ENTRIES SUPPLIED:
(* ===== verification/ArbTypes.v ===== *)
(** The data of the escrow arbitration pallet,
    [crates/zanchor/pallets/escrow-arbitration/src/lib.rs] and [shielded_v1.rs]: its types, its
    storage, its events and errors.

    Accounts, keys and hashes are numbers, a [[u8; 32]] the one its bytes write in big-endian
    order.  What the pallet stores and nowhere reads, such as ciphertexts, is a list of
    bytes. *)
From stdpp Require Import base list gmap.
From Stdlib Require Import ZArith Lia.
From S2P Require Import Prelude Bytes Pallet.

Local Open Scope Z_scope.

(** * Types *)

Inductive TargetChain := Zcash | Penumbra.

Record ChainThresholdKey := mkChainThresholdKey {
  master_public_key : Z;
  key_threshold : Z * Z;
  established_at : Z;
  key_version : Z;
}.

Inductive SigningFailureReason := Timeout | InsufficientValidators | ProtocolError.

Module SigningRequestStatus.
Inductive SigningRequestStatus :=
| Pending
| InProgress (started_at : Z)
| Completed (signature : bytes)
| Failed (reason : SigningFailureReason).
End SigningRequestStatus.

Record ChainSigningRequest := mkChainSigningRequest {
  rq_escrow : Z;
  rq_tx_hash : Z;
  rq_recipient : Z;
  rq_amount : Z;
  rq_status : SigningRequestStatus.SigningRequestStatus;
  rq_created_at : Z;
  rq_deadline : Z;
}.
#[export] Instance request_eta : Eta ChainSigningRequest := fun r =>
  mkChainSigningRequest (rq_escrow r) (rq_tx_hash r) (rq_recipient r) (rq_amount r) (rq_status r)
    (rq_created_at r) (rq_deadline r).

Inductive FundingAttestation :=
| LightClient (height tx_hash : Z)
| Oracle (oracle_id : Z) (signature : bytes)
| SelfAttested (tx_hash : Z).

Record TraderProfile := mkTraderProfile {
  tp_x25519 : Z;
  tp_registered_at : Z;
  total_trades : Z;
  successful_trades : Z;
  disputes_lost : Z;
  avg_completion_blocks : Z;
}.
#[export] Instance trader_eta : Eta TraderProfile := fun p =>
  mkTraderProfile (tp_x25519 p) (tp_registered_at p) (total_trades p) (successful_trades p) (disputes_lost p)
    (avg_completion_blocks p).

Record EncryptedMessage := mkEncryptedMessage { sender : Z; ciphertext : bytes; sent_at : Z; sequence : Z }.

Inductive PaymentMethod := BankTransfer | CashDeposit | MobilePayment | CryptoToFiat | InPerson | Other.

Module DisputeInitiator.
Inductive DisputeInitiator := Buyer | Seller.
End DisputeInitiator.

Module EscrowState.
Inductive EscrowState :=
| AwaitingBuyerConfirmation
| AwaitingFunding
| AwaitingPayment
| PaymentClaimed (claimed_at : Z)
| Disputed (raised_at : Z) (raised_by : DisputeInitiator.DisputeInitiator)
| PendingReveal (to_buyer : bool) (decided_at : Z)
| ReleasedToBuyer
| ReleasedToSeller
| Expired
| Cancelled.
End EscrowState.

#[export] Instance initiator_dec : EqDecision DisputeInitiator.DisputeInitiator.
Proof. solve_decision. Defined.
#[export] Instance state_dec : EqDecision EscrowState.EscrowState.
Proof. solve_decision. Defined.

Record EscrowAgent := mkEscrowAgent {
  ag_account : Z;
  ag_x25519 : Z;
  ag_stake : Z;
  ag_registered_at : Z;
  ag_active : bool;
  reputation : Z;
  total_escrows : Z;
  successful_reveals : Z;
  failed_reveals : Z;
  total_bounties_earned : Z;
  avg_response_blocks : Z;
}.
#[export] Instance agent_eta : Eta EscrowAgent := fun a =>
  mkEscrowAgent (ag_account a) (ag_x25519 a) (ag_stake a) (ag_registered_at a) (ag_active a) (reputation a)
    (total_escrows a) (successful_reveals a) (failed_reveals a) (total_bounties_earned a) (avg_response_blocks a).

Record Escrow := mkEscrow {
  e_id : Z;
  chain : TargetChain;
  buyer : Z;
  seller : Z;
  crypto_amount : Z;
  asset_id : option Z;
  fiat_amount : Z;
  fiat_currency : bytes;
  payment_method : PaymentMethod;
  state : EscrowState.EscrowState;
  buyer_escrow_pubkey : Z;
  seller_escrow_pubkey : Z;
  chain_escrow_pubkey : Z;
  escrow_address : Z;
  chain_service_deposit : Z;
  created_at : Z;
  funding_deadline : Z;
  payment_timeout : Z;
  funding_attestation : option FundingAttestation;
  signing_request_id : option Z;
}.
#[export] Instance escrow_eta : Eta Escrow := fun e =>
  mkEscrow (e_id e) (chain e) (buyer e) (seller e) (crypto_amount e) (asset_id e) (fiat_amount e) (fiat_currency e)
    (payment_method e) (state e) (buyer_escrow_pubkey e) (seller_escrow_pubkey e) (chain_escrow_pubkey e)
    (escrow_address e) (chain_service_deposit e) (created_at e) (funding_deadline e) (payment_timeout e)
    (funding_attestation e) (signing_request_id e).

Record ArbitratorInfo := mkArbitratorInfo {
  ar_stake : Z;
  ar_registered_at : Z;
  disputes_resolved : Z;
  correct_votes : Z;
  ar_active : bool;
}.

Module DisputeVote.
Inductive DisputeVote := Buyer | Seller | Abstain.
End DisputeVote.

#[export] Instance vote_dec : EqDecision DisputeVote.DisputeVote.
Proof. solve_decision. Defined.

(** ** Shielded escrows *)

Record ShieldedEscrowV1 := mkShieldedEscrowV1 {
  commitment : Z;
  encrypted_data : bytes;
  nullifier_commitment : Z;
  sh_epoch : Z;
  timeout_epoch : Z;
}.
#[export] Instance shielded_eta : Eta ShieldedEscrowV1 := fun e =>
  mkShieldedEscrowV1 (commitment e) (encrypted_data e) (nullifier_commitment e) (sh_epoch e) (timeout_epoch e).

Record RingSignature := mkRingSignature { ring : Z * Z; rs_c : bytes; rs_s : bytes * bytes }.

Record VerifiableShare := mkVerifiableShare { vs_index : Z; vs_value : bytes; merkle_proof : list bytes }.

Record VssCommitment := mkVssCommitment { root : bytes; num_shares : Z; vss_threshold : Z }.

Record ShieldedDisputeInfo := mkShieldedDisputeInfo {
  sd_commitment : Z;
  encrypted_evidence : bytes;
  authorization : RingSignature;
  raised_epoch : Z;
  deadline_epoch : Z;
}.

(** The parts of [EscrowParams] that its commitment covers; the others stay off the chain. *)
Record EscrowParams := mkEscrowParams {
  pr_crypto_amount : Z;
  pr_fiat_amount : Z;
  pr_fiat_currency : bytes;
  pr_asset_id : option Z;
  buyer_chain_pubkey : Z;
  seller_chain_pubkey : Z;
  pr_chain_escrow_pubkey : Z;
  pr_escrow_address : Z;
  escrow_secret : Z;
}.

Record DecryptionShare := mkDecryptionShare { arbitrator_index : Z; ds_share : bytes; ds_proof : bytes }.

Record FrostSignature := mkFrostSignature { sig_r : Z; sig_s : Z }.

Module ShieldedSigningStatus.
Inductive ShieldedSigningStatus := Pending | Completed (signature : FrostSignature) | Failed.
End ShieldedSigningStatus.

Record ShieldedSigningRequest := mkShieldedSigningRequest {
  frost_request_id : Z;
  sr_commitment : Z;
  encrypted_recipient : bytes;
  sr_tx_hash : Z;
  sr_status : ShieldedSigningStatus.ShieldedSigningStatus;
  sr_created_at : Z;
}.
#[export] Instance shielded_request_eta : Eta ShieldedSigningRequest := fun r =>
  mkShieldedSigningRequest (frost_request_id r) (sr_commitment r) (encrypted_recipient r) (sr_tx_hash r)
    (sr_status r) (sr_created_at r).

(** * Configuration, events and errors *)

Record Config := mkConfig {
  MinAgentStake : Z;
  MinArbitratorStake : Z;
  DefaultFundingDeadline : Z;
  DefaultPaymentTimeout : Z;
  DisputeVotingPeriod : Z;
  MinArbitratorsForDispute : Z;
  MinAgentsPerEscrow : Z;
  SigningTimeout : Z;
  MinChainServiceDeposit : Z;
}.

Definition UNIT : Z := 1000000000000.

(** The values of [runtime/src/lib.rs]. *)
Definition runtime_config : Config := mkConfig (100 * UNIT) (500 * UNIT) 100 1000 500 3 1 100 UNIT.

Module Event.
Inductive Event :=
| TraderRegistered (trader x25519 : Z)
| TraderUpdated (trader x25519 : Z)
| MessageSent (escrow sender sequence : Z)
| AgentRegistered (agent x25519 stake : Z)
| AgentDeregistered (agent : Z)
| EscrowCreated (escrow : Z) (chain : TargetChain) (seller buyer crypto_amount fiat_amount address : Z)
| BuyerConfirmed (escrow buyer : Z)
| FundingAttested (escrow : Z) (attestation : FundingAttestation)
| TradeCompleted (escrow winner : Z)
| PaymentClaimed (escrow deadline : Z)
| DisputeRaised (escrow : Z) (raised_by : DisputeInitiator.DisputeInitiator)
| ArbitratorVoted (escrow arbitrator : Z) (vote : DisputeVote.DisputeVote)
| DisputeResolved (escrow : Z) (to_buyer : bool)
| ChainSigningRequested (escrow request recipient : Z)
| ChainSigningCompleted (escrow request : Z) (signature : bytes)
| SigningTimeout (escrow : Z)
| EscrowCancelled (escrow : Z)
| ArbitratorRegistered (who stake : Z)
| ArbitratorDeregistered (who : Z)
| ShieldedEscrowCreated (commitment : Z) (vss_root : bytes) (epoch : Z)
| ShieldedEscrowUpdated (commitment : Z)
| ShieldedEscrowConsumed (nullifier : Z)
| ShieldedDisputeRaised (commitment epoch : Z)
| ShieldedDisputeResolved (commitment : Z) (to_party_a : bool)
| EpochUpdated (old_epoch new_epoch : Z)
| VssShareVerified (commitment index : Z)
| FrostSigningRequested (commitment request tx_hash : Z)
| FrostSigningCompleted (commitment r s : Z)
| FrostSigningFailed (commitment request : Z)
| ShieldedEscrowExpired (commitment : Z)
| ShieldedDisputeTimedOut (commitment : Z).
End Event.

Inductive Error :=
| Panic
| BadOrigin
| InsufficientBalance
| AlreadyTrader
| NotTrader
| CounterpartyNotTrader
| TooManyMessages
| NotEscrowParty
| EscrowNotFound
| NotAuthorized
| WrongState
| TooManyEscrows
| AlreadyAgent
| NotAgent
| AlreadyArbitrator
| NotArbitrator
| AlreadyVoted
| NoChainKey
| InsufficientDeposit
| ShieldedEscrowNotFound
| InvalidRingSignature
| NullifierAlreadySpent
| InvalidNullifier
| TooManyShieldedDisputes
| InvalidVssProof
| CommitmentAlreadyExists
| InvalidEncryptedDataSize
| FrostRequestNotFound
| FrostSigningInProgress.

(** * Storage *)

(** The storage of the shielded escrows. *)
Record Shielded := mkShielded {
  ShieldedEscrows : gmap Z ShieldedEscrowV1;
  NullifierSet : gset Z;
  VssCommitments : gmap Z VssCommitment;
  ShieldedDisputeQueue : list ShieldedDisputeInfo;
  CurrentEpoch : Z;
  BlocksPerEpoch : Z;
  FrostSigningRequests : gmap Z ShieldedSigningRequest;
  NextFrostRequestId : Z;
}.
#[export] Instance shield_eta : Eta Shielded := fun s =>
  mkShielded (ShieldedEscrows s) (NullifierSet s) (VssCommitments s) (ShieldedDisputeQueue s) (CurrentEpoch s)
    (BlocksPerEpoch s) (FrostSigningRequests s) (NextFrostRequestId s).

Record State `{Currency} := mkState {
  bank : Bank;
  events : list Event.Event;
  ChainMasterKey : option ChainThresholdKey;
  SigningRequests : gmap Z ChainSigningRequest;
  NextSigningRequestId : Z;
  PendingSigningRequests : list Z;
  Traders : gmap Z TraderProfile;
  TraderCount : Z;
  EscrowMessages : gmap Z (list EncryptedMessage);
  MessageCount : gmap Z Z;
  Agents : gmap Z EscrowAgent;
  AgentCount : Z;
  AgentLeaderboard : list (Z * Z);
  Escrows : gmap Z Escrow;
  EscrowsByBuyer : gmap Z (list Z);
  EscrowsBySeller : gmap Z (list Z);
  Arbitrators : gmap Z ArbitratorInfo;
  ArbitratorCount : Z;
  DisputeVotes : gmap (Z * Z) DisputeVote.DisputeVote;
  VoteCounts : gmap Z (Z * Z * Z);
  EscrowNonce : Z;
  shielded : Shielded;
}.
#[export] Instance state_eta `{Currency} : Eta State := fun s =>
  mkState _ (bank s) (events s) (ChainMasterKey s) (SigningRequests s) (NextSigningRequestId s)
    (PendingSigningRequests s) (Traders s) (TraderCount s) (EscrowMessages s) (MessageCount s) (Agents s)
    (AgentCount s) (AgentLeaderboard s) (Escrows s) (EscrowsByBuyer s) (EscrowsBySeller s) (Arbitrators s)
    (ArbitratorCount s) (DisputeVotes s) (VoteCounts s) (EscrowNonce s) (shielded s).

(** Nothing stored but perhaps the key of the chain, which no call writes. *)
Definition genesis `{Currency} (b : Bank) (key : option ChainThresholdKey) : State :=
  mkState _ b [] key ∅ 0 [] ∅ 0 ∅ ∅ ∅ 0 [] ∅ ∅ ∅ ∅ 0 ∅ ∅ 0 (mkShielded ∅ ∅ ∅ [] 0 0 ∅ 0).

Definition deposit_event `{Currency} (s : State) (e : Event.Event) : State := s <| events := events s ++ [e] |>.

WORK REQUIRED: A word-for-word copy of the lines above from the one with "End ShieldedSigningStatus." through the one with "(** The values of [runtime/src/lib.rs]. *)", inclusive, is the only output wanted.

ANSWER SECTION:
End ShieldedSigningStatus.

Record ShieldedSigningRequest := mkShieldedSigningRequest {
  frost_request_id : Z;
  sr_commitment : Z;
  encrypted_recipient : bytes;
  sr_tx_hash : Z;
  sr_status : ShieldedSigningStatus.ShieldedSigningStatus;
  sr_created_at : Z;
}.
#[export] Instance shielded_request_eta : Eta ShieldedSigningRequest := fun r =>
  mkShieldedSigningRequest (frost_request_id r) (sr_commitment r) (encrypted_recipient r) (sr_tx_hash r)
    (sr_status r) (sr_created_at r).

(** * Configuration, events and errors *)

Record Config := mkConfig {
  MinAgentStake : Z;
  MinArbitratorStake : Z;
  DefaultFundingDeadline : Z;
  DefaultPaymentTimeout : Z;
  DisputeVotingPeriod : Z;
  MinArbitratorsForDispute : Z;
  MinAgentsPerEscrow : Z;
  SigningTimeout : Z;
  MinChainServiceDeposit : Z;
}.

Definition UNIT : Z := 1000000000000.

(** The values of [runtime/src/lib.rs]. *)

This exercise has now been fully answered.